To do: Go through the records below and count every line containing "lxor". Reply with the count alone.

<<<<

(** * The write path of the log: [log::Writer] over [WritableFileWriter]

    A shallow embedding of [db/log_writer.cc] and
    [file/writable_file_writer.cc].  Unsigned machine integers are [Z] with
    the wrap-around written at the operations that can wrap, byte strings
    and slices are [list byte], and the objects the two files call into
    (the destination of the log writer, the file below the file writer, the
    rate limiter) are call histories with a response function, so that
    every sequence of statuses they can answer with is covered.

    Only the blocking variants are embedded: the [Async...] functions of
    both files repeat the same statements around [co_await].  Listener
    notifications, statistics, perf contexts and the test hooks
    ([TEST_SYNC_POINT], [TEST_KILL_RANDOM]) change no state of the writers
    and are left out. *)

From Stdlib Require Import String.
From Stdlib Require Import ZArith List Bool Lia.
From Stdlib.Strings Require Import Byte.
Import ListNotations.
Local Open Scope Z_scope.

Abbreviation length := Datatypes.length.

(** ** Machine integers and bytes *)

Definition size_t (x : Z) : Z := x mod 2 ^ 64.
Definition uint64_t (x : Z) : Z := x mod 2 ^ 64.
Definition uint32_t (x : Z) : Z := x mod 2 ^ 32.

(** The value of an unsigned 64-bit pattern read as [int64_t]. *)
Definition int64_t (x : Z) : Z :=
  let y := x mod 2 ^ 64 in if y <? 2 ^ 63 then y else y - 2 ^ 64.

Definition byte_to_Z (b : byte) : Z := Z.of_N (Byte.to_N b).

(** [static_cast<char>]: the low eight bits. *)
Definition byte_of_Z (z : Z) : byte :=
  match Byte.of_N (Z.to_N (z mod 256)) with
  | Some b => b
  | None => x00
  end.

Definition slice_size (s : list byte) : Z := Z.of_nat (length s).

(** A string literal as a slice. *)
Definition bytes (s : string) : list byte :=
  list_byte_of_string s.
Arguments bytes s%_string.

(** Modelled from the spec: [EncodeFixed32] of util/coding.h, which is not
    among the sources; the spec fixes the encoding as four bytes,
    little-endian. *)
Definition EncodeFixed32 (value : Z) : list byte :=
  [ byte_of_Z value;
    byte_of_Z (Z.shiftr value 8);
    byte_of_Z (Z.shiftr value 16);
    byte_of_Z (Z.shiftr value 24) ].

Definition DecodeFixed32 (buf : list byte) : Z :=
  match buf with
  | b0 :: b1 :: b2 :: b3 :: _ =>
      byte_to_Z b0 + 2 ^ 8 * byte_to_Z b1 + 2 ^ 16 * byte_to_Z b2
      + 2 ^ 24 * byte_to_Z b3
  | _ => 0
  end.

(** ** Statuses and outcomes *)

Inductive IOStatus : Type :=
| OK
| IOError (msg : string)
| Corruption (msg : string)
| NotSupported (msg : string).

Definition ok (s : IOStatus) : bool :=
  match s with OK => true | _ => false end.

(** What a call can end in besides returning: an [assert] of the source
    that does not hold, an access past the end of a buffer, a call through
    a handle that was reset, or a loop that has not finished within the
    fuel given to it. *)
Inductive Fault : Type :=
| AssertionFailed
| OutOfBounds
| NullPointer
| OutOfFuel.

Inductive Outcome (A : Type) : Type :=
| Ret (a : A)
| Stuck (f : Fault).
Arguments Ret {A} a.
Arguments Stuck {A} f.

Definition bind {A B : Type} (m : Outcome A) (k : A -> Outcome B) : Outcome B :=
  match m with
  | Ret a => k a
  | Stuck f => Stuck f
  end.

Definition assert (b : bool) : Outcome unit :=
  if b then Ret tt else Stuck AssertionFailed.

Notation "x <- m ;; k" := (bind m (fun x => k))
  (at level 61, m at next level, right associativity).
Notation "' pat <- m ;; k" := (bind m (fun x => match x with pat => k end))
  (at level 61, pat pattern, m at next level, right associativity).
Notation "'check' b ;; k" := (bind (assert b) (fun _ => k))
  (at level 61, b at next level, right associativity).

(** ** CRC32C *)

Module crc32c.

(** Modelled from the spec: util/crc32c.h is not among the sources.  The
    spec names the checksum (CRC32C, Castagnoli, polynomial 0x1EDC6F41
    reflected) and gives the contract of [Extend], [Crc32cCombine] and
    [Mask]; the register is advanced one bit at a time with the reflected
    polynomial, which is what the table-driven code computes. *)
Definition kPolyReflected : Z := 0x82F63B78.

Definition shift_bit (l : Z) : Z :=
  Z.lxor (Z.shiftr l 1) (if Z.testbit l 0 then kPolyReflected else 0).

Definition update_byte (l : Z) (b : byte) : Z :=
  Nat.iter 8 shift_bit (Z.lxor l (byte_to_Z b)).

(** The register after [data], without the initial and final inversion. *)
Definition update (l : Z) (data : list byte) : Z :=
  fold_left update_byte data l.

(** Modelled from the spec: [Extend(seed, bytes)], the incremental update. *)
Definition Extend (init_crc : Z) (data : list byte) : Z :=
  Z.lxor (update (Z.lxor init_crc 0xffffffff) data) 0xffffffff.

Definition Value (data : list byte) : Z := Extend 0 data.

(** Modelled from the spec: [combine(c1, c2, len2)] is the CRC of the
    concatenation when [c2 = value(b2)] and [len2 = |b2|].  The first CRC is
    advanced over [len2] zero bytes (a multiplication by x^(8*len2) modulo
    the polynomial) and added to the second. *)
Definition Crc32cCombine (crc1 crc2 : Z) (crc2len : Z) : Z :=
  Z.lxor (update crc1 (repeat x00 (Z.to_nat crc2len))) crc2.

Definition kMaskDelta : Z := 0xa282ead8.

(** Modelled from the spec: [mask(c) = ((c >> 15) | (c << 17)) + 0xA282EAD8]
    modulo 2^32. *)
Definition Mask (crc : Z) : Z :=
  uint32_t (Z.lor (Z.shiftr crc 15) (uint32_t (Z.shiftl crc 17)) + kMaskDelta).

Definition Unmask (masked_crc : Z) : Z :=
  let rot := uint32_t (masked_crc - kMaskDelta) in
  Z.lor (Z.shiftr rot 17) (uint32_t (Z.shiftl rot 15)).

End crc32c.

(** ** The log writer, db/log_writer.cc *)

Module log.

(** Modelled from the spec: db/log_format.h is not among the sources.  The
    spec gives the record types with their values, the block size and the
    two header sizes (checksum 4, length 2, type 1, and log number 4 in the
    recyclable format). *)
Inductive RecordType : Type :=
| kFullType
| kFirstType
| kMiddleType
| kLastType
| kRecyclableFullType
| kRecyclableFirstType
| kRecyclableMiddleType
| kRecyclableLastType.

Definition RecordType_value (t : RecordType) : Z :=
  match t with
  | kFullType => 1
  | kFirstType => 2
  | kMiddleType => 3
  | kLastType => 4
  | kRecyclableFullType => 5
  | kRecyclableFirstType => 6
  | kRecyclableMiddleType => 7
  | kRecyclableLastType => 8
  end.

Definition kMaxRecordType : Z := RecordType_value kRecyclableLastType.
Definition kBlockSize : Z := 32768.
Definition kHeaderSize : Z := 4 + 2 + 1.
Definition kRecyclableHeaderSize : Z := 4 + 2 + 1 + 4.

(** The destination [dest_] as the log writer sees it: the calls made on
    it so far, and the status it answers a call with, which may depend on
    everything it was asked before. *)
Inductive DestCall : Type :=
| DestAppend (data : list byte) (crc32c_checksum : Z)
| DestFlush.

Record Dest : Type := {
  dest_calls : list DestCall;
  dest_respond : list DestCall -> DestCall -> IOStatus
}.

Definition Dest_call (d : Dest) (c : DestCall) : IOStatus * Dest :=
  (dest_respond d (dest_calls d) c,
   {| dest_calls := dest_calls d ++ [c]; dest_respond := dest_respond d |}).

Definition Dest_Append (d : Dest) (data : list byte) (crc32c_checksum : Z)
  : IOStatus * Dest :=
  Dest_call d (DestAppend data crc32c_checksum).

>>>>

Problem solution: 4